Sen. Curt Friesen of Henderson will urge the Environmental Protection Agency to reverse plans to cut billions of gallons from the renewable fuels standard, which sets the amount of biofuels that refiners must blend into gasoline and diesel. Friesen also will speak at an event that will feature remarks by Iowa Gov. Terry Branstad and Missouri Gov. Jay Nixon.
 
“We looked at (the standard) as a road map for how the ethanol industry was going to proceed in Nebraska, and now they want to change it,” Friesen said Wednesday. “I think it should be left to stand the way it is.”

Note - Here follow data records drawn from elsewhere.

(** * Knowledge-decay scoring pipeline: a shallow embedding and its properties

    The development follows the JavaScript services of the repository:
    text analysis (TF-IDF vectors, cosine similarity, key statements,
    statement contradictions), the freshness evaluator, the contradiction
    detector, the version drift analyzer, the confidence scorer, the update
    generator and the decay engine (analyzeDocument, batchAnalyze).

    Conventions of the embedding.
    - A JavaScript number is a rational ([Q]); arithmetic is exact.  Where
      the source can produce NaN the model says so with an [option]
      ([None] is NaN).  [Math.round x] is [floor (x + 1/2)].
    - A JavaScript string is a [string] of ASCII characters; [undefined]
      (an absent property) is [None].  An object used as a map is the list
      of its own properties; the order of the list plays no role under
      exact arithmetic.  A property that is not an own property is looked up
      in the prototype: a table or a vector read at a name such as
      [constructor] or [__proto__] gives a member of [Object.prototype],
      which is truthy and is not a number.
    - An exception is the [Throw] case of [Result].
    - What the services take from outside the repository (the clock,
      [Math.sqrt], the TF-IDF implementation of the [natural] package, the
      embedding provider, locale date formatting, the environment
      variables) is a variable of the section that uses it. *)

From Stdlib Require Import ZArith QArith Qround Bool List Lia Lqa.
From Stdlib Require Import Ascii String DecimalString.
From Stdlib Require Import Permutation Sorted.
Import ListNotations.

Set Implicit Arguments.

(* ================================================================== *)
(** * JavaScript numbers *)
(* ================================================================== *)

Module Num.

Definition leb (a b : Q) : bool := Qle_bool a b.
Definition ltb (a b : Q) : bool := negb (Qle_bool b a).
Definition geb (a b : Q) : bool := Qle_bool b a.
Definition gtb (a b : Q) : bool := negb (Qle_bool a b).
Definition eqb (a b : Q) : bool := Qeq_bool a b.

(** [Math.min] and [Math.max] on two numbers. *)
Definition Math_min (a b : Q) : Q := if leb a b then a else b.
Definition Math_max (a b : Q) : Q := if leb a b then b else a.

(** [Math.round]: the nearest integer, halves towards plus infinity. *)
Definition Math_round (x : Q) : Z := Qfloor (x + (1 # 2)).

(** [Math.round(x * 1000) / 1000] and [Math.round(x * 100) / 100]. *)
Definition round3 (x : Q) : Q := Math_round (x * 1000) # 1000.
Definition round2 (x : Q) : Q := Math_round (x * 100) # 100.

(** Comparisons with a number that may be NaN ([None]): false on NaN. *)
Definition geNaN (a : option Q) (b : Q) : bool :=
  match a with Some x => geb x b | None => false end.
Definition gtNaN (a : option Q) (b : Q) : bool :=
  match a with Some x => gtb x b | None => false end.

End Num.

Infix "<=?" := Num.leb : Q_scope.
Infix "<?" := Num.ltb : Q_scope.
Infix ">=?" := Num.geb (at level 70) : Q_scope.
Infix ">?" := Num.gtb (at level 70) : Q_scope.

(* ================================================================== *)
(** * JavaScript strings *)
(* ================================================================== *)

Module Str.

Definition chars (s : string) : list ascii := list_ascii_of_string s.
Definition ofChars (l : list ascii) : string := string_of_list_ascii l.

Definition isUpper (c : ascii) : bool :=
  let n := nat_of_ascii c in (65 <=? n)%nat && (n <=? 90)%nat.
Definition isLower (c : ascii) : bool :=
  let n := nat_of_ascii c in (97 <=? n)%nat && (n <=? 122)%nat.
Definition isDigit (c : ascii) : bool :=
  let n := nat_of_ascii c in (48 <=? n)%nat && (n <=? 57)%nat.
(** [\s]: space, tab, line feed, vertical tab, form feed, carriage return. *)
Definition isSpace (c : ascii) : bool :=
  let n := nat_of_ascii c in (n =? 32)%nat || ((9 <=? n)%nat && (n <=? 13)%nat).
(** [\w]: letters, digits and the underscore. *)
Definition isWord (c : ascii) : bool :=
  isUpper c || isLower c || isDigit c || (nat_of_ascii c =? 95)%nat.

Definition lowerChar (c : ascii) : ascii :=
  if isUpper c then ascii_of_nat (nat_of_ascii c + 32) else c.

(** [s.toLowerCase()] *)
Definition toLowerCase (s : string) : string :=
  ofChars (map lowerChar (chars s)).

Fixpoint dropSpaces (l : list ascii) : list ascii :=
  match l with
  | c :: t => if isSpace c then dropSpaces t else l
  | [] => []
  end.

(** [s.trim()] *)
Definition trimChars (l : list ascii) : list ascii :=
  rev (dropSpaces (rev (dropSpaces l))).
Definition trim (s : string) : string := ofChars (trimChars (chars s)).

(** [s.substring(0, n)] *)
Definition prefix (n : nat) (s : string) : string := substring 0 n s.

(** [String(n)] for an integer. *)
Definition ofZ (z : Z) : string := NilZero.string_of_int (Z.to_int z).

(** [parts.join(sep)] *)
Fixpoint join (sep : string) (parts : list string) : string :=
  match parts with
  | [] => ""
  | [p] => p
  | p :: rest => (p ++ sep ++ join sep rest)%string
  end.

(** Interpolation of a property that may be absent: [`${x}`]. *)
Definition interp (x : option string) : string :=
  match x with Some s => s | None => "undefined" end.

(** [String(x)] for a number with at most three decimals, given by its
    thousandths [k]: the integer part, then the decimals without trailing
    zeros. *)
Definition ofThousandths (k : Z) : string :=
  let a := Z.abs k in
  let whole := ofZ (a / 1000) in
  let f := (a mod 1000)%Z in
  let frac :=
    if (f =? 0)%Z then ""%string
    else if (f mod 100 =? 0)%Z then ("." ++ ofZ (f / 100))%string
    else if (f mod 10 =? 0)%Z then
      ("." ++ (if (f <? 100)%Z then "0" else "") ++ ofZ (f / 10))%string
    else ("." ++ (if (f <? 10)%Z then "00" else if (f <? 100)%Z then "0" else "")
              ++ ofZ f)%string in
  ((if (k <? 0)%Z then "-" else "") ++ whole ++ frac)%string.

(** The double quote and the line feed. *)
Definition dquote : string := String "034"%char EmptyString.
Definition nl : string := String "010"%char EmptyString.

(** Truthiness of a string property: absent and empty are falsy. *)
Definition truthy (x : option string) : bool :=
  match x with Some s => negb (String.eqb s "") | None => false end.

End Str.

(* ================================================================== *)
(** * Regular expressions

    The fragment of JavaScript's regular expressions that the services
    use, with the backtracking semantics of the language: greedy
    repetition, ordered alternation, leftmost match. *)
(* ================================================================== *)

Module Regex.

Inductive regex : Type :=
| Eps
| Chr (c : ascii)
| Cls (f : ascii -> bool)
| WordB
| Seq (r1 r2 : regex)
| Alt (r1 r2 : regex)
| Star (r : regex)
| Grp (i : nat) (r : regex).

Definition Plus (r : regex) : regex := Seq r (Star r).
Definition Opt (r : regex) : regex := Alt r Eps.

Fixpoint litChars (l : list ascii) : regex :=
  match l with
  | [] => Eps
  | [c] => Chr c
  | c :: t => Seq (Chr c) (litChars t)
  end.
Definition Lit (s : string) : regex := litChars (Str.chars s).

Fixpoint alts (rs : list regex) : regex :=
  match rs with
  | [] => Eps
  | [r] => r
  | r :: t => Alt r (alts t)
  end.

Definition digit : regex := Cls Str.isDigit.
Definition space : regex := Cls Str.isSpace.

(** The position of a match attempt: the character before it (for [\b]),
    the input that remains, and the groups captured so far. *)
Record mstate : Type := MState {
  prev : option ascii;
  rest : list ascii;
  caps : list (nat * list ascii)
}.

Definition isWordOpt (c : option ascii) : bool :=
  match c with Some a => Str.isWord a | None => false end.

Definition sameChar (icase : bool) (c a : ascii) : bool :=
  if icase then Ascii.eqb (Str.lowerChar c) (Str.lowerChar a) else Ascii.eqb c a.

Definition consumed (before after : mstate) : list ascii :=
  firstn (List.length (rest before) - List.length (rest after)) (rest before).

(** [rmatch icase r st k]: match [r] at [st], then the continuation [k];
    alternatives are tried in order and the first success is kept. *)
Fixpoint rmatch (icase : bool) (r : regex) (st : mstate)
    (k : mstate -> option mstate) {struct r} : option mstate :=
  match r with
  | Eps => k st
  | Chr c =>
      match rest st with
      | a :: t => if sameChar icase c a then k (MState (Some a) t (caps st)) else None
      | [] => None
      end
  | Cls f =>
      match rest st with
      | a :: t => if f a then k (MState (Some a) t (caps st)) else None
      | [] => None
      end
  | WordB =>
      if xorb (isWordOpt (prev st)) (isWordOpt (hd_error (rest st))) then k st else None
  | Seq r1 r2 => rmatch icase r1 st (fun st1 => rmatch icase r2 st1 k)
  | Alt r1 r2 =>
      match rmatch icase r1 st k with
      | Some res => Some res
      | None => rmatch icase r2 st k
      end
  | Star r1 =>
      (fix loop (fuel : nat) (st0 : mstate) {struct fuel} : option mstate :=
         match fuel with
         | O => k st0
         | S fuel' =>
             match rmatch icase r1 st0
                     (fun st1 => if (List.length (rest st1) <? List.length (rest st0))%nat
                                 then loop fuel' st1 else None) with
             | Some res => Some res
             | None => k st0
             end
         end) (List.length (rest st)) st
  | Grp i r1 =>
      rmatch icase r1 st
        (fun st1 => k (MState (prev st1) (rest st1) ((i, consumed st st1) :: caps st1)))
  end.

(** One match: what precedes it, the matched text, the groups, what follows
    (with the character before the rest, for a later [\b]). *)
Record found : Type := Found {
  before : list ascii;
  matched : list ascii;
  groups : list (nat * list ascii);
  after : mstate
}.

(** Leftmost match from the current position ([RegExp.prototype.exec]). *)
Fixpoint exec_at (icase : bool) (r : regex) (p : option ascii)
    (s : list ascii) (skipped : list ascii) : option found :=
  let st := MState p s [] in
  match rmatch icase r st Some with
  | Some st' => Some (Found (rev skipped) (consumed st st') (caps st') st')
  | None =>
      match s with
      | [] => None
      | a :: t => exec_at icase r (Some a) t (a :: skipped)
      end
  end.

(** [r.test(s)] *)
Definition test (icase : bool) (r : regex) (s : string) : bool :=
  match exec_at icase r None (Str.chars s) [] with Some _ => true | None => false end.

(** [s.match(r)] without the global flag: the first match. *)
Definition exec (icase : bool) (r : regex) (s : string) : option found :=
  exec_at icase r None (Str.chars s) [].

Definition group (i : nat) (m : found) : option string :=
  match find (fun g => Nat.eqb (fst g) i) (groups m) with
  | Some g => Some (Str.ofChars (snd g))
  | None => None
  end.

(** All matches with the global flag; an empty match advances by one
    character.  [fuel] bounds the number of matches by the input length. *)
Fixpoint allFrom (fuel : nat) (icase : bool) (r : regex) (p : option ascii)
    (s : list ascii) : list found :=
  match fuel with
  | O => []
  | S fuel' =>
      match exec_at icase r p s [] with
      | None => []
      | Some m =>
          match matched m, rest (after m) with
          | [], [] => [m]
          | [], a :: t => m :: allFrom fuel' icase r (Some a) t
          | _ :: _, _ => m :: allFrom fuel' icase r (prev (after m)) (rest (after m))
          end
      end
  end.

(** [[...s.matchAll(r)]] *)
Definition matchAll (icase : bool) (r : regex) (s : string) : list found :=
  allFrom (S (String.length s)) icase r None (Str.chars s).

(** The text between the matches, for [replace] and [split]. *)
Fixpoint piecesFrom (fuel : nat) (icase : bool) (r : regex) (p : option ascii)
    (s : list ascii) : list (list ascii) :=
  match fuel with
  | O => [s]
  | S fuel' =>
      match exec_at icase r p s [] with
      | None => [s]
      | Some m =>
          match matched m, rest (after m) with
          | [], [] => [s]
          | [], a :: t =>
              match piecesFrom fuel' icase r (Some a) t with
              | q :: qs => (before m) :: (a :: q) :: qs
              | [] => [before m]
              end
          | _ :: _, _ =>
              before m :: piecesFrom fuel' icase r (prev (after m)) (rest (after m))
          end
      end
  end.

Government officials say hundreds have signed up to testify on the controversial renewable fuels proposal released last month by the EPA. The agency plans to announce its final version of the standard in November.
 
The plan reduces renewable fuels requirements by 4 billion gallons this year and nearly 5 billion in 2016. The agency says biofuel volumes required by a 2007 law are impossibly high.
 
Nebraska produced 1.8 billion gallons of ethanol last year, making it the nation’s second-largest maker of the fuel. Iowa led the nation in ethanol production at 3.9 billion gallons in 2014.
 
In May, all but seven of 
Nebraska’s 49 state senators signed a letter in support of keeping the standard unchanged. The letter, sent to EPA Administrator Gina McCarthy, also said the ethanol industry contributes $52 billion annually to the nation’s economy and $5 billion to Nebraska.
 
Groups such as the American Petroleum Institute are calling for an end to the renewable fuels standard program, which is set to expire in 2022. They argue that the program interferes with free markets, alcohol-based fuels don’t burn well in some engines and the regulations contribute to higher food costs by increasing the price of corn and soybeans.
 
Marita Noon, director of the Citizens Alliance for Responsible Energy in Albuquerque, New Mexico, said she and others believe that the corn ethanol industry would survive without the standard. And when the standard was set in 2007, lawmakers could not have anticipated how much the shale oil boom would increase domestic production of crude oil.
 
“We felt at the time we were going to be held hostage by the Middle East forever,” Noon said. “But that whole energy paradigm has changed.”
 
Busloads of FFA members and farmers from several states are planning to attend Thursday’s public hearing. Although Nebraska Gov. Pete Ricketts will not attend, he is sending a staff member from the Nebraska Energy Office to testify on behalf of his administration.
 
Jane Kleeb, director of Bold Nebraska, also will testify. Best known for opposing the Keystone XL oil pipeline, the group supports biofuels because they help reduce consumption of fossil fuels, and they provide an economic boost to rural communities, Kleeb said.
 
“Every ounce of Nebraska-made biofuels blended into our gas means power shifting from the oil industry to our rural towns,” she said.
 
Taylor Nelson of Jackson, a rural community in northeast Nebraska, said economics are why he’s planning to make the trip to Kansas City. Not only does Nelson, 23, farm alongside his parents, but he and his father also own a gas station in Jackson.